◆ Your objective
Every line of the listing below needs to be reproduced exactly.

==========

(** * sol-acc: a shallow embedding of [src/src/main.rs]

    The program fetches the accounts owned by a Solana program through
    [getProgramAccounts], optionally filters and slices them on the server,
    and prints a JSON report, decoding each payload either as a raw view
    (hex, base64, size) or with the [alt] (Address Lookup Table) decoder.

    The codecs the program gets from its dependencies ([hex], [base64ct],
    [bs58], [bincode]) are written out here as the standard algorithms they
    implement; the zstd decompressor is kept abstract (a section variable). *)

From Stdlib Require Import String Ascii List NArith ZArith Lia Bool.
Import ListNotations.

Open Scope N_scope.
Set Warnings "-register-all".

(** ** Results, as Rust's [Result] *)

Inductive result (A E : Type) : Type :=
| Ok (a : A)
| Err (e : E).
Arguments Ok {A E} a.
Arguments Err {A E} e.

Definition rbind {A B E} (m : result A E) (f : A -> result B E) : result B E :=
  match m with
  | Ok a => f a
  | Err e => Err e
  end.

Definition map_err {A E F} (g : E -> F) (m : result A E) : result A F :=
  match m with
  | Ok a => Ok a
  | Err e => Err (g e)
  end.

Notation "'let?' x := m 'in' k" := (rbind m (fun x => k))
  (at level 200, x name, m at level 100, k at level 200).

Definition obind {A B} (m : option A) (f : A -> option B) : option B :=
  match m with
  | Some a => f a
  | None => None
  end.

(** ** Strings and characters *)

Fixpoint str_nth (s : string) (n : nat) : option ascii :=
  match s, n with
  | EmptyString, _ => None
  | String c _, O => Some c
  | String _ r, S k => str_nth r k
  end.

Fixpoint str_index (c : ascii) (s : string) : option nat :=
  match s with
  | EmptyString => None
  | String d r =>
      if Ascii.eqb c d then Some O
      else option_map S (str_index c r)
  end.

(** [str::split(sep)]: every occurrence of [sep] separates two parts. *)
Fixpoint split (sep : ascii) (s : string) : list string :=
  match s with
  | EmptyString => [EmptyString]
  | String c r =>
      let parts := split sep r in
      if Ascii.eqb c sep then EmptyString :: parts
      else match parts with
           | p :: ps => String c p :: ps
           | [] => [String c EmptyString]
           end
  end.

Fixpoint count_char (c : ascii) (s : string) : nat :=
  match s with
  | EmptyString => O
  | String d r => (if Ascii.eqb d c then 1 else 0) + count_char c r
  end.

(** [str::starts_with] and the byte slice [&s[k..]]. *)
Fixpoint starts_with (p s : string) : bool :=
  match p, s with
  | EmptyString, _ => true
  | String a p', String b s' => Ascii.eqb a b && starts_with p' s'
  | String _ _, EmptyString => false
  end.

Fixpoint drop (k : nat) (s : string) : string :=
  match k, s with
  | O, _ => s
  | S k', String _ r => drop k' r
  | S _, EmptyString => EmptyString
  end.

(** ** [u64::from_str] / [usize::from_str] (64-bit target) *)

Inductive ParseIntError := IntEmpty | IntInvalidDigit | IntPosOverflow.

Definition digit_value (c : ascii) : option N :=
  let k := N_of_ascii c in
  if (48 <=? k) && (k <=? 57) then Some (k - 48) else None.

Fixpoint parse_digits (s : string) (acc : N) : result N ParseIntError :=
  match s with
  | EmptyString => Ok acc
  | String c r =>
      match digit_value c with
      | None => Err IntInvalidDigit
      | Some d =>
          let acc' := acc * 10 + d in
          if 2 ^ 64 <=? acc' then Err IntPosOverflow else parse_digits r acc'
      end
  end.

Definition parse_u64 (s : string) : result N ParseIntError :=
  match s with
  | EmptyString => Err IntEmpty
  | String "+" EmptyString => Err IntInvalidDigit
  | String "+" r => parse_digits r 0
  | _ => parse_digits s 0
  end.

(** ** Bytes *)

Definition byte := Byte.byte.

Definition bval (b : byte) : N := Byte.to_N b.

(** The [hex] crate. *)
Module Hex.

Inductive FromHexError :=
| InvalidHexCharacter (c : ascii) (index : nat)
| OddLength.

Definition digit (n : N) : ascii :=
  if n <? 10 then ascii_of_N (48 + n) else ascii_of_N (87 + n).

==========

◆ Expected answer
(** * sol-acc: a shallow embedding of [src/src/main.rs]

    The program fetches the accounts owned by a Solana program through
    [getProgramAccounts], optionally filters and slices them on the server,
    and prints a JSON report, decoding each payload either as a raw view
    (hex, base64, size) or with the [alt] (Address Lookup Table) decoder.

    The codecs the program gets from its dependencies ([hex], [base64ct],
    [bs58], [bincode]) are written out here as the standard algorithms they
    implement; the zstd decompressor is kept abstract (a section variable). *)

From Stdlib Require Import String Ascii List NArith ZArith Lia Bool.
Import ListNotations.

Open Scope N_scope.
Set Warnings "-register-all".

(** ** Results, as Rust's [Result] *)

Inductive result (A E : Type) : Type :=
| Ok (a : A)
| Err (e : E).
Arguments Ok {A E} a.
Arguments Err {A E} e.

Definition rbind {A B E} (m : result A E) (f : A -> result B E) : result B E :=
  match m with
  | Ok a => f a
  | Err e => Err e
  end.

Definition map_err {A E F} (g : E -> F) (m : result A E) : result A F :=
  match m with
  | Ok a => Ok a
  | Err e => Err (g e)
  end.

Notation "'let?' x := m 'in' k" := (rbind m (fun x => k))
  (at level 200, x name, m at level 100, k at level 200).

Definition obind {A B} (m : option A) (f : A -> option B) : option B :=
  match m with
  | Some a => f a
  | None => None
  end.

(** ** Strings and characters *)

Fixpoint str_nth (s : string) (n : nat) : option ascii :=
  match s, n with
  | EmptyString, _ => None
  | String c _, O => Some c
  | String _ r, S k => str_nth r k
  end.

Fixpoint str_index (c : ascii) (s : string) : option nat :=
  match s with
  | EmptyString => None
  | String d r =>
      if Ascii.eqb c d then Some O
      else option_map S (str_index c r)
  end.

(** [str::split(sep)]: every occurrence of [sep] separates two parts. *)
Fixpoint split (sep : ascii) (s : string) : list string :=
  match s with
  | EmptyString => [EmptyString]
  | String c r =>
      let parts := split sep r in
      if Ascii.eqb c sep then EmptyString :: parts
      else match parts with
           | p :: ps => String c p :: ps
           | [] => [String c EmptyString]
           end
  end.

Fixpoint count_char (c : ascii) (s : string) : nat :=
  match s with
  | EmptyString => O
  | String d r => (if Ascii.eqb d c then 1 else 0) + count_char c r
  end.

(** [str::starts_with] and the byte slice [&s[k..]]. *)
Fixpoint starts_with (p s : string) : bool :=
  match p, s with
  | EmptyString, _ => true
  | String a p', String b s' => Ascii.eqb a b && starts_with p' s'
  | String _ _, EmptyString => false
  end.

Fixpoint drop (k : nat) (s : string) : string :=
  match k, s with
  | O, _ => s
  | S k', String _ r => drop k' r
  | S _, EmptyString => EmptyString
  end.

(** ** [u64::from_str] / [usize::from_str] (64-bit target) *)

Inductive ParseIntError := IntEmpty | IntInvalidDigit | IntPosOverflow.

Definition digit_value (c : ascii) : option N :=
  let k := N_of_ascii c in
  if (48 <=? k) && (k <=? 57) then Some (k - 48) else None.

Fixpoint parse_digits (s : string) (acc : N) : result N ParseIntError :=
  match s with
  | EmptyString => Ok acc
  | String c r =>
      match digit_value c with
      | None => Err IntInvalidDigit
      | Some d =>
          let acc' := acc * 10 + d in
          if 2 ^ 64 <=? acc' then Err IntPosOverflow else parse_digits r acc'
      end
  end.

Definition parse_u64 (s : string) : result N ParseIntError :=
  match s with
  | EmptyString => Err IntEmpty
  | String "+" EmptyString => Err IntInvalidDigit
  | String "+" r => parse_digits r 0
  | _ => parse_digits s 0
  end.

(** ** Bytes *)

Definition byte := Byte.byte.

Definition bval (b : byte) : N := Byte.to_N b.

(** The [hex] crate. *)
Module Hex.

Inductive FromHexError :=
| InvalidHexCharacter (c : ascii) (index : nat)
| OddLength.

Definition digit (n : N) : ascii :=
  if n <? 10 then ascii_of_N (48 + n) else ascii_of_N (87 + n).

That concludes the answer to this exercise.